## Available data
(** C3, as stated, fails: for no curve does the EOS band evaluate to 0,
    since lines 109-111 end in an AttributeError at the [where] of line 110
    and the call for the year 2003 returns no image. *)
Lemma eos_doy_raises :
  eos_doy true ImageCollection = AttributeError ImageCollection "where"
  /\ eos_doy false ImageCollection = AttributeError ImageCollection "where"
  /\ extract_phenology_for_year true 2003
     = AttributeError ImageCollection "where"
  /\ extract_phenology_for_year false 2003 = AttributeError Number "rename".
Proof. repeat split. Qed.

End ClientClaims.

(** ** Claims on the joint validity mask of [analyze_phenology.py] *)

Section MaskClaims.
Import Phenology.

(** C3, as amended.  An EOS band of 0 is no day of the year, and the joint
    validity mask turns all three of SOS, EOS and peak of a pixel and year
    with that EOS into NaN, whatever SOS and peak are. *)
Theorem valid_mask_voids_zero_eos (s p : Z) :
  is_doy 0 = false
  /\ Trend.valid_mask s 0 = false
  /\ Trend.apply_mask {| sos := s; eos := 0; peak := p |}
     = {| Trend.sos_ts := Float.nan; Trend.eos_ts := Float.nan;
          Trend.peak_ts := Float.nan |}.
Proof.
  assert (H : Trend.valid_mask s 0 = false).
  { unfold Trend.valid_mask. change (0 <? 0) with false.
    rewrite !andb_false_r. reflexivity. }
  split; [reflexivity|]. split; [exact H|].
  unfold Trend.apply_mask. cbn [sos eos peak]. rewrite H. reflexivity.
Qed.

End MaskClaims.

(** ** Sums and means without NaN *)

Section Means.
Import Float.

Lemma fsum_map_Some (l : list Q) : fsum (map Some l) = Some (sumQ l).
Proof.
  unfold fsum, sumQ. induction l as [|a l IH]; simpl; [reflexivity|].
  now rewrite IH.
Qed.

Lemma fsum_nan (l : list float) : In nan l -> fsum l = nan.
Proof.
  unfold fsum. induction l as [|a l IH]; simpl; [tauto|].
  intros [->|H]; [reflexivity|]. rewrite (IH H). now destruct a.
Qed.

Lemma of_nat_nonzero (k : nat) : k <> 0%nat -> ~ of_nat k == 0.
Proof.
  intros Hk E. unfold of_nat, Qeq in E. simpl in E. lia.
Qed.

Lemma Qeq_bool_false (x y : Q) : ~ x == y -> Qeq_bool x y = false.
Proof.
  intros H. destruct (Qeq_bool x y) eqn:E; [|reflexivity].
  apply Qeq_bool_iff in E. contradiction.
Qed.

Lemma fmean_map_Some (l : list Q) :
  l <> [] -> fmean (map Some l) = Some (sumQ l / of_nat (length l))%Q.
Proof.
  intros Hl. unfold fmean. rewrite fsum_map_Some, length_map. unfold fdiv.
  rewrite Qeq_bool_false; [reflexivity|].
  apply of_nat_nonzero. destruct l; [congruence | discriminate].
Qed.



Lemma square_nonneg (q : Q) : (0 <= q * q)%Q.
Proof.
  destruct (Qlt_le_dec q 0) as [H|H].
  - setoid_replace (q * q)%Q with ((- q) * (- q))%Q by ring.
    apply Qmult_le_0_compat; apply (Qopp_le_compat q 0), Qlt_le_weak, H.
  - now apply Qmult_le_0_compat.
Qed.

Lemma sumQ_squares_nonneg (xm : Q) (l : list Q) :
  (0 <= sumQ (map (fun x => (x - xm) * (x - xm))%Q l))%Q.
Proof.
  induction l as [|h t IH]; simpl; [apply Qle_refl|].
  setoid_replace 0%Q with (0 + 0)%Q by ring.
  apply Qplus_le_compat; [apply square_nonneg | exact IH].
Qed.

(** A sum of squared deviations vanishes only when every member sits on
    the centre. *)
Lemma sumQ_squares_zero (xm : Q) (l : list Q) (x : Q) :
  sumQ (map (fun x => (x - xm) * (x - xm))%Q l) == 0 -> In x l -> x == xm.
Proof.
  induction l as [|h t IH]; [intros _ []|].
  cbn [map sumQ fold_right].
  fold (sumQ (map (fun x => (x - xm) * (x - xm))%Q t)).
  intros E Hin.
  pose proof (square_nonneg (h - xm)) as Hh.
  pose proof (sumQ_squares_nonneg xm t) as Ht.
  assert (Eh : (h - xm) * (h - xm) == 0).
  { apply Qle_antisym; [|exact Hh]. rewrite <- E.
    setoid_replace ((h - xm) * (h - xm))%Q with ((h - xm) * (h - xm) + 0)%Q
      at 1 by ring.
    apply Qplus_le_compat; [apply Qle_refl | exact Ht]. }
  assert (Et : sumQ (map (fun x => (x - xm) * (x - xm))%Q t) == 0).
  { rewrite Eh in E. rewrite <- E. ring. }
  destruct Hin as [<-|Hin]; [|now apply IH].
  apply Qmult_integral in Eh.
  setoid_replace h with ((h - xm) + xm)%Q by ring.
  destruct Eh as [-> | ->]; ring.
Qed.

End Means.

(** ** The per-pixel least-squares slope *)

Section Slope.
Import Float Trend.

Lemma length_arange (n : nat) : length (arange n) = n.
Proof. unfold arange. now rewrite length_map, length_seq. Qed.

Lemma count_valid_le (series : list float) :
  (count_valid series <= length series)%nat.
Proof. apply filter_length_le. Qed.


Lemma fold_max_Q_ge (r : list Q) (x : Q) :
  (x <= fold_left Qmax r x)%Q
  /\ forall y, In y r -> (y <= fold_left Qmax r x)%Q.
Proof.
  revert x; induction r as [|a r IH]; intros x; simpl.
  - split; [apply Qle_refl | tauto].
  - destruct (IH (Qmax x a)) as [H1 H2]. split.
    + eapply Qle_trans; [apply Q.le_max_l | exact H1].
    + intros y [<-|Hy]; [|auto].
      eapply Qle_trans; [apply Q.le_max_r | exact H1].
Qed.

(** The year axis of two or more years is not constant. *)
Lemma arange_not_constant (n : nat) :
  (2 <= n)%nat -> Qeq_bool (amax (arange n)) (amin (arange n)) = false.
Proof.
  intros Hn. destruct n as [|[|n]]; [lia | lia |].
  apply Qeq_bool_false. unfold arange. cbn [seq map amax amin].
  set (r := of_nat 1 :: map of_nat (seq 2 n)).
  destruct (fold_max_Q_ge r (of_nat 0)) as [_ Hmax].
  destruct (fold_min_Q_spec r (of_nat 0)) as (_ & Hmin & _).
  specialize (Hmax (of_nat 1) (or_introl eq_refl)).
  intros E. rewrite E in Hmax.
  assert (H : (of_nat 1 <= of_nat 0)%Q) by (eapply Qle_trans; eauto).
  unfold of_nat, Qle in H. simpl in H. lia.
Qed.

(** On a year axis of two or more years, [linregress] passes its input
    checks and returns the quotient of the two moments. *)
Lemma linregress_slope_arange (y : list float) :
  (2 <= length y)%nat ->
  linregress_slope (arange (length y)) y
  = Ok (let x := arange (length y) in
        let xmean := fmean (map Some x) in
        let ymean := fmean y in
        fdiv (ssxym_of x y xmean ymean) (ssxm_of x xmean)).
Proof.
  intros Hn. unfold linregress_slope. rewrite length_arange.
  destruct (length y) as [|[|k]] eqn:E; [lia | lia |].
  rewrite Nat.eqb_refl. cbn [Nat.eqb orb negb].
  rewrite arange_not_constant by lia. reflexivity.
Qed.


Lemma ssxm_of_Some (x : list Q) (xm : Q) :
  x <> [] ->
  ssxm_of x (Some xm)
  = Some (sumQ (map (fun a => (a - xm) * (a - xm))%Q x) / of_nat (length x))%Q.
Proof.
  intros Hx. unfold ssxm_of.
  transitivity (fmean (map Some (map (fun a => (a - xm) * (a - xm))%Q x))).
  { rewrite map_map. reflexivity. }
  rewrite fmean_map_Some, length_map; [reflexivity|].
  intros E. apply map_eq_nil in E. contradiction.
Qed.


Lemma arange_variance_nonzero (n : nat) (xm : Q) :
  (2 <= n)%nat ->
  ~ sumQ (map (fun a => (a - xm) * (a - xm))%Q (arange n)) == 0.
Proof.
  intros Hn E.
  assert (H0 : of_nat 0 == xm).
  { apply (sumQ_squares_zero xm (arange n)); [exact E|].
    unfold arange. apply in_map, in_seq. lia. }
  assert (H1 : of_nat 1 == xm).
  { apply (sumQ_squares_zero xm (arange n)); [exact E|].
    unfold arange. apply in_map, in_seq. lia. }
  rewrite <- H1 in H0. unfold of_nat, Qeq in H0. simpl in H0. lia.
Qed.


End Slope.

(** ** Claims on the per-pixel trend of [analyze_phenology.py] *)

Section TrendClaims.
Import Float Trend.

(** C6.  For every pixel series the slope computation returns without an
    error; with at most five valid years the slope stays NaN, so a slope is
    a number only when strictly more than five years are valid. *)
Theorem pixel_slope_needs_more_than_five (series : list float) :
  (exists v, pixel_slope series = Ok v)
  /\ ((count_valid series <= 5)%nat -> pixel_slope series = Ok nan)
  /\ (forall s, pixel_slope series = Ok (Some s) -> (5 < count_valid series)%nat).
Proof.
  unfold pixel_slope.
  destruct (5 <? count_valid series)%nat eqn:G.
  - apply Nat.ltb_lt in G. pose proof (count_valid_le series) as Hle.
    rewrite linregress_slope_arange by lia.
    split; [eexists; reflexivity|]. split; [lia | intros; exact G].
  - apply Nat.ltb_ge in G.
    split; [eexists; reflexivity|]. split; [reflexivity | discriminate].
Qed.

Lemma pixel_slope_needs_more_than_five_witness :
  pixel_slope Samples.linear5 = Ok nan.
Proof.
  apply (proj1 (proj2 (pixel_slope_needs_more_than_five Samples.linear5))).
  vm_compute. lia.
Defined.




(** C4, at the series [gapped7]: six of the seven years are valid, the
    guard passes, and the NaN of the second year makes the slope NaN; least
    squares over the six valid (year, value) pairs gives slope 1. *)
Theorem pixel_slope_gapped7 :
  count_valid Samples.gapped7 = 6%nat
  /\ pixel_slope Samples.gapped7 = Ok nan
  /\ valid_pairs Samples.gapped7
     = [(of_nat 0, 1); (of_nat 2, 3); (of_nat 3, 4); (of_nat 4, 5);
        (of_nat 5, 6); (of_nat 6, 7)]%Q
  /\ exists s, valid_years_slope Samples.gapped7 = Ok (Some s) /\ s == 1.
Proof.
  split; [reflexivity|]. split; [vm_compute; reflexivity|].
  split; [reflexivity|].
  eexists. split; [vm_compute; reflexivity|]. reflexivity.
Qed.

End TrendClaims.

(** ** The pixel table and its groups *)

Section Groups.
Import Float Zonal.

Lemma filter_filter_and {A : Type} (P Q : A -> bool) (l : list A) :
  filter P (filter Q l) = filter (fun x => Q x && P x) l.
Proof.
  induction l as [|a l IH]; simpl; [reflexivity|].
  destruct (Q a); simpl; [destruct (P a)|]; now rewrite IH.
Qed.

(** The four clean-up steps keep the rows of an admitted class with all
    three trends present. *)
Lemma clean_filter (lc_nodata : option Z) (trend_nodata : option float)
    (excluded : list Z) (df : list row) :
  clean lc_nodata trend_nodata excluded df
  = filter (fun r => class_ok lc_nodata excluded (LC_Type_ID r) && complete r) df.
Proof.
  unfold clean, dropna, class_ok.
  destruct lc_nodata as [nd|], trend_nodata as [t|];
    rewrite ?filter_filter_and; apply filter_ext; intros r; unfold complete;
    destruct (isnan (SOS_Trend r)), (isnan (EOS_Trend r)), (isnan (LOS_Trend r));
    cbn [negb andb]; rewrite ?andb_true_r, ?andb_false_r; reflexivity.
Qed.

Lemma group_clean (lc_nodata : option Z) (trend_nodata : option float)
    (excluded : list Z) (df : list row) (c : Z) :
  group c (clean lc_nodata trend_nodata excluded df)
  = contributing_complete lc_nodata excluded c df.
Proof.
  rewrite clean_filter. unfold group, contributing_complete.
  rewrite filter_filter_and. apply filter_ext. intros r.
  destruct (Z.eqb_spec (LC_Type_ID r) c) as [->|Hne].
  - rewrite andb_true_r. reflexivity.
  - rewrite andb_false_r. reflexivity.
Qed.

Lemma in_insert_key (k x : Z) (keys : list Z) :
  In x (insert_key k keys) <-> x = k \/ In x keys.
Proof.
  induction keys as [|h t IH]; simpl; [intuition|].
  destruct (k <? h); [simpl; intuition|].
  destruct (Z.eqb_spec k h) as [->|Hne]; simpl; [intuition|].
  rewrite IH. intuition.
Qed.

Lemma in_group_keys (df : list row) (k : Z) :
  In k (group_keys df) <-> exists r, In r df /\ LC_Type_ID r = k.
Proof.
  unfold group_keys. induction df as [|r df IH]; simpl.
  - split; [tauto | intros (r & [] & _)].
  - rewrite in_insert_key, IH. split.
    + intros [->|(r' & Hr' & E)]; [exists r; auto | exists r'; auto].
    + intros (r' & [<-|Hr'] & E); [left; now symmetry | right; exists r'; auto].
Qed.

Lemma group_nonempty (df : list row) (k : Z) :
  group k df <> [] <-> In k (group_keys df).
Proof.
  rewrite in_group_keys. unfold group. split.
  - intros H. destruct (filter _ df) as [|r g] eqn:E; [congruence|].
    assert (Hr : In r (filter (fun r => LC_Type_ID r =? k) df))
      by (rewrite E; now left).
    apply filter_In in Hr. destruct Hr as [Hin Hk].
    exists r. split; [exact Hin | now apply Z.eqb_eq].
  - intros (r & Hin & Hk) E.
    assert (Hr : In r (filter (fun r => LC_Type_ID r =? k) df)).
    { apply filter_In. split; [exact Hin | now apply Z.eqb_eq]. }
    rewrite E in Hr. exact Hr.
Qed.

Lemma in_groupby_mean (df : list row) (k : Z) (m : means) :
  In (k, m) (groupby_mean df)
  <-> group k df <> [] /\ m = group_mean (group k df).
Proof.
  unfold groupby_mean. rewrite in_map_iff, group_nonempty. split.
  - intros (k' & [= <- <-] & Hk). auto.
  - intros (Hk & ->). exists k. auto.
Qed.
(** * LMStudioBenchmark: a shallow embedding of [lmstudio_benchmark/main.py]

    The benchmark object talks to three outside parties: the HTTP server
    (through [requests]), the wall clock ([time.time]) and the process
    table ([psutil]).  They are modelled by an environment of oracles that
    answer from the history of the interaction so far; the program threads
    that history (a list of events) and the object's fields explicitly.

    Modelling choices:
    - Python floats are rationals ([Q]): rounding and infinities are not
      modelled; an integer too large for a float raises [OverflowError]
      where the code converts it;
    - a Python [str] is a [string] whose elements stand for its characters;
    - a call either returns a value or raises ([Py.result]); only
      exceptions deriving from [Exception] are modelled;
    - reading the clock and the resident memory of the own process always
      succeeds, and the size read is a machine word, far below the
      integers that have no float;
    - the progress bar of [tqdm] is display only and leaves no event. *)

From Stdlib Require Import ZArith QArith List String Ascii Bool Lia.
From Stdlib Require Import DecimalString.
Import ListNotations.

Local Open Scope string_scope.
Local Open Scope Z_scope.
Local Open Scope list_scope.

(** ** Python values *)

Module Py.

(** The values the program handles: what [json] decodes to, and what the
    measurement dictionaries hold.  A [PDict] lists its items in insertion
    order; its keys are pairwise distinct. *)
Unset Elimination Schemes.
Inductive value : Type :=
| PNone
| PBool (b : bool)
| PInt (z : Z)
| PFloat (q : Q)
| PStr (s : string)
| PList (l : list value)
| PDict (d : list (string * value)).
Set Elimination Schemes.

## Instructions for the task
Go through the data line by line and work out how many lines contain "discriminate". Give only that number.

## Exercise solution
2